The role of sustained hyperplasia in tumor promotion has been reexamined in light of our previous report that the Syrian hamster, which is insensitive to two-stage epidermal carcinogenesis initiated by DMBA and promoted by 12-O-tetradecanoylphorbol-13-acetate (TPA), does not respond with epidermal hyperplasia after multiple treatments with the promoter. Epidermal hyperplasia of several other species and strains of animals, which vary in their responsiveness to TPA-mediated tumor promotion, was examined after single or multiple treatments with the tumor promoter TPA. It was found that CD-1 mice, a strain which is responsive to TPA-induced tumor promotion, reacted with a slight degree of hyperplasia after a single exposure to the chemical and this response was potentiated after several treatments.
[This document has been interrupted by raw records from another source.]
Lemma delta_registers_nodup q vv : tidy q -> NoDup (omap change_register (delta_since q vv)).*1.
Proof.
  intros T. unfold delta_since. rewrite (list_fmap_alt dead_change), omap_app, fmap_app, !omap_omap. apply NoDup_app. split; [|split].
  - apply NoDup_omap_key; [apply NoDup_filter, NoDup_map_to_list|].
    intros [[i|i] s] [[j|j] s'] a b [_ Hi%elem_of_map_to_list]%list_elem_of_filter
      [_ Hj%elem_of_map_to_list]%list_elem_of_filter; unfold live_change; simpl.
    + destruct (nodes _ !! i) as [n|] eqn:Hn; [|done]. destruct (nodes _ !! j) as [m|] eqn:Hm; [|done].
      intros [= <-] [= <-]. simpl. intros Hu. assert (i = j) as <- by (eapply (t_unique _ T); done). congruence.
    + intros _ Hb. destruct (edges _ !! j) as [e|]; [simpl in Hb|done]. destruct (nodes _ !! e_from e); [simpl in Hb|done].
      by destruct (nodes _ !! e_to e).
    + intros Ha. destruct (edges _ !! i) as [e|]; [simpl in Ha|done]. destruct (nodes _ !! e_from e); [simpl in Ha|done].
      by destruct (nodes _ !! e_to e).
    + intros Ha. destruct (edges _ !! i) as [e|]; [simpl in Ha|done]. destruct (nodes _ !! e_from e); [simpl in Ha|done].
      by destruct (nodes _ !! e_to e).
  - intros u Hu Hu'. apply list_elem_of_fmap in Hu as ([u1 r1] & -> & H1), Hu' as ([u2 r2] & Heq & H2). simpl in *. subst u2.
    apply list_elem_of_omap in H1 as ([t s] & Hin1 & Hf1). apply list_elem_of_omap in H2 as ([t' tb] & Hin2 & Hf2).
    apply list_elem_of_filter in Hin2 as [_ Hin2%elem_of_map_to_list].
    destruct t' as [j|j]; [|done]. injection Hf2 as <- <-.
    destruct (t_dead _ T _ _ Hin2) as (_ & _ & Hno). unfold live_change in Hf1. destruct t as [i|i]; simpl in Hf1.
    + destruct (nodes _ !! i) as [n|] eqn:Hn; [|done]. injection Hf1 as Hu _. by apply (Hno i n Hn).
    + destruct (edges _ !! i) as [e|]; [simpl in Hf1|done]. destruct (nodes _ !! e_from e); [simpl in Hf1|done].
      by destruct (nodes _ !! e_to e).
  - apply NoDup_omap_key; [apply NoDup_filter, NoDup_map_to_list|].
    intros [[i|i] t] [[j|j] t'] a b [_ Hi%elem_of_map_to_list]%list_elem_of_filter
      [_ Hj%elem_of_map_to_list]%list_elem_of_filter; simpl; try done.
    intros [= <-] [= <-]. simpl. intros Hu. assert (i = j) as <- by (eapply (t_dead_unique _ T); done). congruence.
Qed.

Lemma delta_merged p q vv : tidy q ->
  foldl merged (registers p) (by_phase (delta_since q vv)) = (LwwMap.merge (registers p) (missing vv (registers q))).1.
Proof.
  intros T. rewrite foldl_merged. apply map_eq. intros u.
  assert (Hperm : omap change_register (by_phase (delta_since q vv)) ≡ₚ omap change_register (delta_since q vv)).
  { by rewrite by_phase_perm. }
  assert (Hnd : NoDup (omap change_register (by_phase (delta_since q vv))).*1).
  { rewrite Hperm. by apply delta_registers_nodup. }
  rewrite (proj1 (merge_entry_fold _ (registers p) false Hnd)), merge_entries_lookup. f_equal.
  apply option_eq. intros reg. rewrite <- elem_of_list_to_map by done. rewrite Hperm, elem_delta_registers by done.
  unfold missing. rewrite map_lookup_filter_Some, registers_holds by done. done.
Qed.

(** What a pull needs: room for the ids it may mint, and a clock that reads
    machine integers. *)
Definition can_pull (nows : list Z) (p q : Peer) : Prop :=
  Forall is_i64 nows /\
  last_node (g_ids (engine p)) + N.of_nat (length (delta_since q (version_vector p))) < 2 ^ 64.

Lemma pull_merges sys nows p q : sys_ok sys -> tidy p -> tidy q -> timed p -> timed q -> can_pull nows p q ->
  exists p' stats, pull sys nows q p = (p', Ok stats) /\ tidy p' /\
    registers p' = (LwwMap.merge (registers p) (missing (version_vector p) (registers q))).1 /\
    origin p' = origin p /\ (forall s, s ∈ all_stamps p' -> s ∈ all_stamps p \/ s ∈ all_stamps q) /\
    forward p p' /\ (calm p' -> timed p').
Proof.
  intros Hsys Tp Tq Dp Dq [Hn Hroom]. unfold pull, apply_delta. set (vv := version_vector p) in *.
  pose proof (by_phase_perm (delta_since q vv)) as Hperm.
  destruct (delta_ok q vv Tq) as [Hok Hst].
  destruct (loop_merges sys nows (by_phase (delta_since q vv)) p (build_remap p) (mkApplyStats 0 0))
    as (p' & r' & stats & -> & T' & M' & O' & S' & W' & D'); try done.
  - by apply build_remap_ok.
  - apply Dp.
  - by rewrite Hperm.
  - rewrite Hperm. eapply Forall_impl; [exact Hst|]. intros c Hc. by apply (td_stamps _ Dq).
  - by rewrite Hperm.
  - exists p', stats. split; [done|]. split; [done|]. split; [by rewrite M', delta_merged|]. split; [done|].
    split; [|split; [done|auto]]. intros s [?|Hin]%S'; [by left|]. right.
    apply list_elem_of_fmap in Hin as (c & -> & Hc). rewrite Hperm in Hc.
    exact (proj1 (Forall_forall _ _) Hst c Hc).
Qed.

(** C7: A pull is a last-writer-wins merge of node registers.  Let both peers be
    tidy -- writable, with no transaction prepared and a log that works, every
    node stamped, no uuid in use twice, live or deleted, or for a node and an
    edge, the node counter past every id -- with clocks past every stamp they
    hold and stamps of 64-bit integers, let the pulling peer have ids left for
    the changes it is sent and read 64-bit times, and let its records be encoded
    and flushed.  Then the pull succeeds, the peer stays tidy, and it holds, for
    every node uuid, the later of what it held and what the other held beyond
    its version vector.  Ids, edges and the order of the changes play no part.
    (A fenced or read-only peer refuses the first change.) *)
Theorem merge_is_lww sys nows p q : sys_ok sys -> tidy p -> tidy q -> timed p -> timed q -> can_pull nows p q ->
  exists p' stats, pull sys nows q p = (p', Ok stats) /\ tidy p' /\
    registers p' = (LwwMap.merge (registers p) (missing (version_vector p) (registers q))).1.
Proof.
  intros Hsys Tp Tq Dp Dq Hc.
  destruct (pull_merges sys nows p q Hsys Tp Tq Dp Dq Hc) as (p' & stats & H1 & H2 & H3 & _). eauto.
Qed.

(** *** Local writes *)

(** A new uuid is of the right kind and unknown. *)
Definition fresh_uuid (u : N) (op : GraphOp) (p : Peer) : Prop :=
  match op with
  | DoCreateNode _ => is_node u = true /\ forall r, ~ holds p u r
  | DoCreateEdge _ => is_node u = false
  | _ => True
  end.

Definition can_write (sys : Sys) (now : Z) (op : GraphOp) (p : Peer) : Prop :=
  is_i64 now /\ last_node (g_ids (engine p)) + 1 < 2 ^ 64 /\ fresh_uuid (env_uuid (sys_env sys)) op p.

(** What a write leaves: nothing but a counter when it is refused; else a
    stamp, and with it the register of one node or of none. *)
Record writes (now : Z) (p p' : Peer) (done : bool) : Prop := {
  w_tidy : tidy p';
  w_origin : origin p' = origin p;
  w_clock : clock p' = if done then HlcClock.tick (clock p) now else clock p;
  w_stamps : forall s, s ∈ all_stamps p' ->
    s ∈ all_stamps p \/ (done = true /\ s = mkStamp (clock p') (origin p));
  w_registers : registers p' = registers p \/
    (done = true /\ exists u v, registers p' = <[u := mkReg v (mkStamp (clock p') (origin p))]> (registers p));
}.

Lemma stamp_write_stamps now t p s : s ∈ all_stamps (stamp_write now t p) ->
  s ∈ all_stamps p \/ s = mkStamp (HlcClock.tick (clock p) now) (origin p).
Proof.
  rewrite !elem_all_stamps. cbn. intros [(t' & Ht)|(t' & u & Ht)].
  - rewrite lookup_insert in Ht. case_decide; [right; congruence|]. left. eauto.
  - rewrite lookup_delete in Ht. case_decide; [done|]. left. eauto.
Qed.

Lemma stamp_tombstone_stamps now t u p s : s ∈ all_stamps (stamp_tombstone now t u p) ->
  s ∈ all_stamps p \/ s = mkStamp (HlcClock.tick (clock p) now) (origin p).
Proof.
  rewrite !elem_all_stamps. cbn. intros [(t' & Ht)|(t' & u' & Ht)].
  - rewrite lookup_delete in Ht. case_decide; [done|]. left. eauto.
  - rewrite lookup_insert in Ht. case_decide; [injection Ht as <- _; by right|]. left. eauto 10.
Qed.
C57B1 mice, a strain marginally responsive to TPA promotion, displayed only slight hyperplasia after single and multiple treatments. Ba1b/c mice, which are intermediately responsive to TPA-mediated promotion, displayed considerable epidermal hyperplasia after a single dose of TPA which was maintained after multiple treatments but at a reduced level. DBA mice, only marginally responsive to TPA promotion, showed considerable hyperplasia after a single dose of TPA which was maintained after multiple treatments but at a reduced level. DBA mice, only marginally responsive to TPA promotion, showed considerable hyperplaisa which was potentiated by multiple treatments. F344 rats, which are relatively insensitive to TPA promotion, showed a moderate hyperplastic response after a single dose which was reduced slightly after multiple treatments. A striking difference was observed in the response of the different animal species to single versus multiple exposures to the promoter. When the effects of single versus multiple doses of TPA were compared, every possible combination of responses was observed, including potentiation, adaptation, and no change. Thus, the results of a single exposure could not be used to predict the response with multiple treatments. While no correlation was observed between sensitivity to tumor promotion and hyperplasia induced by a single exposure of TPA, a good correspondence was found between sensitivity to tumor promotion and TPA induced sustained hyperplasia after 4 weeks of treatment. The role of sustained hyperplasia in tumor promotion and the necessity to study persistent effects induced by TPA are discussed.